Exercise description:
Only one stretch of the data is wanted: the line containing "Definition attendanceKey (r", the line containing "match x with Some _ => x | None => y end.", and every line between them, copied exactly.

== Segment start ==

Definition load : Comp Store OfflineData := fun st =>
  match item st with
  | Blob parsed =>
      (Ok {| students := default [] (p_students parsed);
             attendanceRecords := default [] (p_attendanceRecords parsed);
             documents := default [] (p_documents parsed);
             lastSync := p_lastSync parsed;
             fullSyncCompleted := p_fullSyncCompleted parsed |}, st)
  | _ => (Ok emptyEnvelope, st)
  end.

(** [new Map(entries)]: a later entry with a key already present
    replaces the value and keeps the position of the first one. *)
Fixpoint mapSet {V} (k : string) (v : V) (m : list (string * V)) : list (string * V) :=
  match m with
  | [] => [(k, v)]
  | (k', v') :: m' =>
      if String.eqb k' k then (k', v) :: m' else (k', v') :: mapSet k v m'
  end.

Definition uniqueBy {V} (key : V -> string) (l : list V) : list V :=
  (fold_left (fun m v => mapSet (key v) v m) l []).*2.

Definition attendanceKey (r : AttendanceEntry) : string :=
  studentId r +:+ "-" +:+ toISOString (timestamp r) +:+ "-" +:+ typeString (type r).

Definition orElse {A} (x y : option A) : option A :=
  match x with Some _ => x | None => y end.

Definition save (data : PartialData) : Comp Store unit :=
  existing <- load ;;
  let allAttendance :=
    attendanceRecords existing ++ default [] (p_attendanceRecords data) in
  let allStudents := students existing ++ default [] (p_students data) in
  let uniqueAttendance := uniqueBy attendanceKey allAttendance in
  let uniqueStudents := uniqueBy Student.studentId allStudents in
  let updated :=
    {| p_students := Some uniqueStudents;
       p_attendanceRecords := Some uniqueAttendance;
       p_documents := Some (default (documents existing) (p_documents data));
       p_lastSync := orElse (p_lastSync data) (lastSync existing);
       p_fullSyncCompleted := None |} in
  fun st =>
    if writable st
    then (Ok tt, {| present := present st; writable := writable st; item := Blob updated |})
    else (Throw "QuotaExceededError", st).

== Segment end ==

Answer for the task:
Definition attendanceKey (r : AttendanceEntry) : string :=
  studentId r +:+ "-" +:+ toISOString (timestamp r) +:+ "-" +:+ typeString (type r).

Definition orElse {A} (x y : option A) : option A :=
  match x with Some _ => x | None => y end.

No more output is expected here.